Relevant materials for this review were identified through a search of the English-language literature indexed on MEDLINE (through 2006) using the main search terms United States Food and Drug Administration, FDA, history of the FDA, drug approvals, drug legislation, and FDA legislation. Results from the initial searches were then explored further.
The statute that created the bureau which later became the FDA established this agency to prohibit interstate commerce of adulterated foods, drinks, and drugs. The Food, Drug, and Cosmetic Act that replaced it in 1938, and subsequent food and drug laws and amendments, expanded the FDA's responsibilities to cosmetics, medical devices, biological products, and radiation-emitting products. These amendments have also established the FDA as a mainly preventive regulatory agency that relies chiefly on pre-market control. As such, the FDA has played an important role in shaping the modern pharmaceutical industry by making the scientific approach and the clinical trial process the standard for establishing safety and efficacy and by making rigorous scientific analysis the predominant component of the process for pharmaceutical regulation.

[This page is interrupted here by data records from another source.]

Lemma difference_same_unit a b kw s :
  ua.units (_unyt_quantity b) = ua.units (_unyt_quantity a) ->
  _special_dec dot_to "__sub__" [VInst a; VInst b] kw s =
  (let n := next_id s in
   let nd := node "__sub__" [dask a; dask b] kw in
   let q := ua.mk_quantity n (fsub (ua.value (_unyt_quantity a))
                                   (ua.value (_unyt_quantity b)))
                           (ua.units (_unyt_quantity a)) None in
   (Ok (VInst (mk_array (S n) nd q (ua.units q) None
                 (conversion_dict
                    (ua.mk_quantity (S (S n)) (Fin 1) ua.dimensionless None)))),
    mkState (3 + n) (nd :: built s) (S n :: assigned s))).
Proof.
  intros Hu.
  assert (Hr : reconcilable [VInst a; VInst b] = false).
  { cbn. rewrite Hu, unit_eqb_refl. reflexivity. }
  unfold _special_dec.
  cbn [unyt_quantity.getattr String.eqb Ascii.eqb Bool.eqb lift].
  unfold bind at 1. cbn [lift]. unfold bind at 1.
  erewrite prep_after_sanitize by (now apply sanitize_untouched).
  unfold bind at 1. unfold replay, bind at 1, lift, unyt_quantity.binary.
  cbn [map _extract_unyt].
  rewrite (additive_same_unit fsub (_unyt_quantity a) (_unyt_quantity b) Hu).
  reflexivity.
Qed.

(** X7.  The difference [a - b] of two arrays in one unit whose sidecars
    have equal finite magnitudes is returned with a sidecar of magnitude
    zero, and converting it, to whatever unit of its dimensions,
    multiplies its graph by NaN: the factor is the new magnitude over the
    old one, zero over zero. *)
Theorem conversion_of_a_difference_multiplies_by_nan
        (a b : unyt_dask_array) (u : ua.Unit) (kw : kwargs) (s : state)
        (qa qb : Q) :
  ua.value (_unyt_quantity a) = Fin qa ->
  ua.value (_unyt_quantity b) = Fin qb ->
  (qa == qb)%Q ->
  ua.units (_unyt_quantity b) = ua.units (_unyt_quantity a) ->
  ua.dims_eqb (ua.dimensions (ua.units (_unyt_quantity a))) (ua.dimensions u)
  = true ->
  exists d s1 w s2,
    _special_dec dot_to "__sub__" [VInst a; VInst b] kw s = (Ok (VInst d), s1)
    /\ ua.value (_unyt_quantity d) = Fin 0
    /\ units d = ua.units (_unyt_quantity a)
    /\ call_method d "to" [VUnit u] [] s1 = (Ok (VInst w), s2)
    /\ dask w = node "__mul__" [node "__sub__" [dask a; dask b] kw; const NaN] []
    /\ units w = u.
Proof.
  intros Ha Hb Hq Hu Hd.
  rewrite (difference_same_unit a b kw s Hu). cbn zeta.
  assert (Hz : fsub (ua.value (_unyt_quantity a)) (ua.value (_unyt_quantity b))
               = Fin 0).
  { rewrite Ha, Hb. unfold fsub, fneg, fadd. f_equal. apply Qred_zero.
    rewrite Qred_correct, Hq. ring. }
  rewrite Hz.
  eexists. eexists. eexists. eexists.
  split; [reflexivity|]. split; [reflexivity|]. split; [reflexivity|].
  match goal with
  | |- call_method ?d _ _ _ _ = _ /\ _ =>
      destruct (@call_conversion d "to" [VUnit u] [] (or_introl eq_refl))
        as [_ ->];
      rewrite (@track_conversion_ok dot_to "to" d [VUnit u] [] _
                 (fmul (Fin 0)
                       (ua.conversion_factor (ua.units (_unyt_quantity a)) u))
                 u)
  end.
  - split; [reflexivity|]. cbn [converted dask _unyt_quantity ua.value units].
    rewrite zero_times_over_zero by reflexivity.
    split; reflexivity.
  - rewrite conversion_to. unfold ua.convert. cbn. now rewrite Hd.
Qed.

(** [(x - z).to(cm)] for two arrays in metres. *)
Lemma conversion_of_a_difference_multiplies_by_nan_witness :
  exists d s1 w s2',
    _special_dec dot_to "__sub__" [VInst x_m; VInst z_m] [] s2 = (Ok (VInst d), s1)
    /\ call_method d "to" [VUnit ua.cm] [] s1 = (Ok (VInst w), s2')
    /\ dask w = node "__mul__" [node "__sub__" [grid; grid'] []; const NaN] [].
Proof.
  destruct (@conversion_of_a_difference_multiplies_by_nan
              x_m z_m ua.cm [] s2 1 1 eq_refl eq_refl (Qeq_refl 1) eq_refl eq_refl)
    as (d & s1 & w & s2' & Hd & _ & _ & Hw & Hg & _).
  exists d, s1, w, s2'. repeat split; assumption.
Defined.

(** X8.  A conversion does not carry the custom name of the array over:
    the array it returns has no [unyt_name], and neither has its sidecar,
    whatever name the array converted had. *)
Theorem conversion_drops_the_custom_name
        (name : string) (x : unyt_dask_array) (args : list pyval) (kw : kwargs)
        (s : state) (y : unyt_dask_array) (s' : state) :
  In name _unyt_funcs_to_track ->
  call_method x name args kw s = (Ok (VInst y), s') ->
  unyt_name y = None /\ ua.name (_unyt_quantity y) = None.
Proof.
  intros Hin H. destruct (call_conversion x args kw Hin) as [_ E].
  rewrite E in H.
  destruct (unyt_quantity.conversion name (_unyt_quantity x) args kw)
    as [[v u]|e] eqn:Hq.
  - rewrite track_conversion_ok with (v := v) (u := u) in H by exact Hq.
    injection H as <- <-. split; reflexivity.
  - rewrite track_conversion_raise with (e := e) in H by exact Hq.
    discriminate.
Qed.

Example named_m_is_constructed :
  unyt_from_dask (VDask grid) (Some ua.m) (Some "depth") s0
  = (Ok named_m, mkState 2 [] []).
Proof. reflexivity. Qed.

(** An array named "depth" loses the name when converted. *)
Lemma conversion_drops_the_custom_name_witness :
  unyt_name named_m = Some "depth"
  /\ exists y s',
      call_method named_m "to" [VUnit ua.cm] [] s2 = (Ok (VInst y), s')
      /\ unyt_name y = None.
Proof.
  split; [reflexivity|].
  eexists. eexists. split; [vm_compute; reflexivity|].
  eapply (fun y s' H =>
            proj1 (@conversion_drops_the_custom_name
                     "to" named_m [VUnit ua.cm] [] s2 y s' (or_introl eq_refl) H)).
  vm_compute. reflexivity.
Defined.

(** ** Sums, wrapping and the instance dictionary *)

Lemma unit_eqb_sym (u v : ua.Unit) : ua.eqb u v = ua.eqb v u.
Proof.
  unfold ua.eqb. rewrite dims_eqb_sym. f_equal.
  destruct (Qeq_bool (ua.base_value u) (ua.base_value v)) eqn:E1,
           (Qeq_bool (ua.base_value v) (ua.base_value u)) eqn:E2; auto.
  - apply Qeq_bool_iff in E1. symmetry in E1. apply Qeq_bool_iff in E1. congruence.
  - apply Qeq_bool_iff in E2. symmetry in E2. apply Qeq_bool_iff in E2. congruence.
Qed.

Lemma larger_unit_sym (u0 u1 : ua.Unit) :
  ua.eqb u0 u1 = false ->
  ua.dims_eqb (ua.dimensions u0) (ua.dimensions u1) = true ->
  (if Qltb (ua.base_value u0) (ua.base_value u1) then u1 else u0)
  = (if Qltb (ua.base_value u1) (ua.base_value u0) then u0 else u1).
Proof.
  intros Hne Hd. unfold ua.eqb in Hne. rewrite Hd, andb_true_r in Hne.
  destruct (Qltb (ua.base_value u0) (ua.base_value u1)) eqn:H01,
           (Qltb (ua.base_value u1) (ua.base_value u0)) eqn:H10; auto.
  - apply Qltb_true_le in H01. apply Qltb_true_le in H10.
    assert (E : (ua.base_value u0 == ua.base_value u1)%Q)
      by (now apply Qle_antisym).
    apply Qeq_bool_iff in E. congruence.
  - apply Qltb_false_le in H01. apply Qltb_false_le in H10.
    assert (E : (ua.base_value u0 == ua.base_value u1)%Q)
      by (now apply Qle_antisym).
    apply Qeq_bool_iff in E. congruence.
Qed.

Lemma sum_unit i0 i1 kw s u0 u1 name :
  In name additive_names ->
  getattr_units (_extract_unyt i0) = Some u0 ->
  getattr_units (_extract_unyt i1) = Some u1 ->
  ua.eqb u0 u1 = false ->
  ua.dims_eqb (ua.dimensions u0) (ua.dimensions u1) = true ->
  exists r t,
    _special_dec dot_to name [i0; i1] kw s = (Ok (VInst r), t)
    /\ units r = if Qltb (ua.base_value u0) (ua.base_value u1) then u1 else u0.
Proof.
  intros Hn H0 H1 Hne Hd.
  pose proof (sanitize_reconciles i0 i1 [] s H0 H1 Hne Hd) as Hs.
  unfold reconciled in Hs.
  destruct (Qltb (ua.base_value u0) (ua.base_value u1)); cbn [fst snd] in Hs.
  - destruct (extract_quantity i1 H1) as (q1 & E1 & U1).
    destruct (extract_quantity (fst (to_value i0 u1 s))
                (to_value_units i0 u1 s H0)) as (q0 & E0 & U0).
    cbn [map] in Hs. rewrite E0, E1 in Hs.
    destruct (@special_additive dot_to name i0 i1 kw s _ _ _ _ _ _ Hn Hs U0 U1)
      as (r & t & Hr & Hu & _). eauto.
  - destruct (extract_quantity i0 H0) as (q0 & E0 & U0).
    destruct (extract_quantity (fst (to_value i1 u0 s))
                (to_value_units i1 u0 s H1)) as (q1 & E1 & U1).
    cbn [map] in Hs. rewrite E0, E1 in Hs.
    destruct (@special_additive dot_to name i0 i1 kw s _ _ _ _ _ _ Hn Hs U0 U1)
      as (r & t & Hr & Hu & _). eauto.
Qed.

(** X9.  For two operands in different units of equal dimensions, the
    unit of a sum does not depend on the order of the operands: [a + b]
    and [b + a] both come back in the unit of larger base value. *)
Theorem unit_of_a_sum_ignores_operand_order
        (i0 i1 : pyval) (kw : kwargs) (s s' : state) (u0 u1 : ua.Unit) :
  getattr_units (_extract_unyt i0) = Some u0 ->
  getattr_units (_extract_unyt i1) = Some u1 ->
  ua.eqb u0 u1 = false ->
  ua.dims_eqb (ua.dimensions u0) (ua.dimensions u1) = true ->
  exists r1 t1 r2 t2,
    _special_dec dot_to "__add__" [i0; i1] kw s = (Ok (VInst r1), t1)
    /\ _special_dec dot_to "__add__" [i1; i0] kw s' = (Ok (VInst r2), t2)
    /\ units r1 = units r2
    /\ units r1 = if Qltb (ua.base_value u0) (ua.base_value u1) then u1 else u0.
Proof.
  intros H0 H1 Hne Hd.
  assert (Hne' : ua.eqb u1 u0 = false) by (now rewrite unit_eqb_sym).
  assert (Hd' : ua.dims_eqb (ua.dimensions u1) (ua.dimensions u0) = true)
    by (now rewrite dims_eqb_sym).
  destruct (@sum_unit i0 i1 kw s u0 u1 "__add__" (or_introl eq_refl)
              H0 H1 Hne Hd) as (r1 & t1 & Hr1 & Hu1).
  destruct (@sum_unit i1 i0 kw s' u1 u0 "__add__" (or_introl eq_refl)
              H1 H0 Hne' Hd') as (r2 & t2 & Hr2 & Hu2).
  exists r1, t1, r2, t2. repeat split; try assumption.
  rewrite Hu1, Hu2. now apply larger_unit_sym.
Qed.

(** Metres plus centimetres and centimetres plus metres are metres. *)
Lemma unit_of_a_sum_ignores_operand_order_witness :
  exists r1 t1 r2 t2,
    _special_dec dot_to "__add__" [VInst x_m; VInst y_cm] [] s2 = (Ok (VInst r1), t1)
    /\ _special_dec dot_to "__add__" [VInst y_cm; VInst x_m] [] s2 = (Ok (VInst r2), t2)
    /\ units r1 = units r2
    /\ units r1 = ua.m.
Proof.
  exact (@unit_of_a_sum_ignores_operand_order
           (VInst x_m) (VInst y_cm) [] s2 s2 ua.m ua.cm
           eq_refl eq_refl eq_refl eq_refl).
Defined.

(** X10.  [unyt_from_dask] relabels and never converts: the array it
    returns has the graph of the array it was given, also when that array
    already carried another unit; its unit is the one asked for
    (dimensionless when none is), its sidecar has magnitude 1, and the
    engine has built nothing.  Stripping the result with [to_dask] gives
    back the plain array that went in. *)
Theorem wrapping_keeps_the_graph
        (dask_array : pyval) (u : option ua.Unit) (n : option string)
        (s : state) (y : unyt_dask_array) (s' : state) :
  unyt_from_dask dask_array u n s = (Ok y, s') ->
  _extract_dask (VInst y) = _extract_dask dask_array
  /\ units y = unyt_quantity.unit_of u
  /\ ua.value (_unyt_quantity y) = Fin 1
  /\ unyt_name y = n
  /\ built s' = built s.
Proof.
  destruct dask_array; cbn [unyt_from_dask]; try discriminate;
    cbn; intros [= <- <-]; repeat split.
Qed.

(** Wrapping an array in metres again, as centimetres. *)
Lemma wrapping_keeps_the_graph_witness :
  exists y s',
    unyt_from_dask (VInst x_m) (Some ua.cm) None s2 = (Ok y, s')
    /\ _extract_dask (VInst y) = VDask grid
    /\ units y = ua.cm.
Proof.
  eexists. eexists. split; [reflexivity|].
  destruct (@wrapping_keeps_the_graph (VInst x_m) (Some ua.cm) None s2 _ _ eq_refl)
    as (Hg & Hu & _).
  split; [exact Hg|exact Hu].
Defined.

(** ** The textual representation *)

Lemma prefix_app (p rest : string) : prefix p (p ++ rest) = true.
Proof.
  induction p as [|c p IH]; cbn; [now destruct rest|].
  destruct (Ascii.ascii_dec c c); [exact IH|contradiction].
Qed.

Lemma replace_from_skip (old new w rest : string) :
  replace_from (String.length w) old new (w ++ rest)
  = replace_from 0 old new rest.
Proof.
  induction w as [|c w IH]; cbn [String.length append replace_from].
  - destruct rest; reflexivity.
  - exact IH.
Qed.

Lemma replace_head (c : Ascii.ascii) (old' new rest : string) :
  replace (String c old') new (String c old' ++ rest)
  = new ++ replace (String c old') new rest.
Proof.
  unfold replace. cbn [append]. cbn [replace_from].
  change (String c (old' ++ rest)) with (String c old' ++ rest).
  rewrite prefix_app. cbn [String.length].
  replace (S (String.length old') - 1) with (String.length old') by lia.
  now rewrite replace_from_skip.
Qed.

As shown in this review, the evolution of the FDA can be described as a series of "crisis-legislation-adaptation" cycles: a public health crisis promoted the passage of congressional legislation, which was then followed by implementation of the law by the FDA. However, the crises the FDA faces currently are likely to be overcome only under strong and permanent leadership willing to redefine the role and procedures of the FDA with an open mind.
2006年是如今被称为美国食品药品监督管理局(FDA)的监管机构成立100周年。FDA是联邦政府首个消费者保护机构,也可以说是世界上最具影响力的监管机构。因此,FDA不仅在美国,而且在全球范围内的药品使用中都发挥着不可或缺的作用。
本综述的目的是概述FDA,并从历史和当代需求的角度阐述其当前的作用。
通过使用主要搜索词“美国食品药品监督管理局”“FDA”“FDA的历史”“药物批准”“药品立法”和“FDA立法”,在MEDLINE(截至2006年)索引的英文文献中进行检索,确定了本综述的相关材料。然后对初步检索结果进行了进一步探究。
创建后来成为FDA的该局的法规设立该机构的目的是禁止掺假食品、饮料和药品的州际贸易。1938年取代该法规的《食品、药品和化妆品法案》以及随后的食品和药品法律及修正案,将FDA的职责扩大到化妆品、医疗器械、生物制品和辐射发射产品。这些修正案还将FDA确立为一个主要依靠上市前控制的预防性监管机构。因此,FDA通过将科学方法和临床试验过程作为确立安全性和有效性的标准,并使严格的科学分析成为药品监管过程的主要组成部分,在塑造现代制药行业方面发挥了重要作用。
如本综述所示,FDA的演变可以描述为一系列“危机-立法-适应”周期:公共卫生危机推动了国会立法的通过,随后由FDA实施该法律。然而,FDA目前面临的危机可能只有在愿意以开放心态重新定义FDA的作用和程序的强有力和持久的领导下才能克服。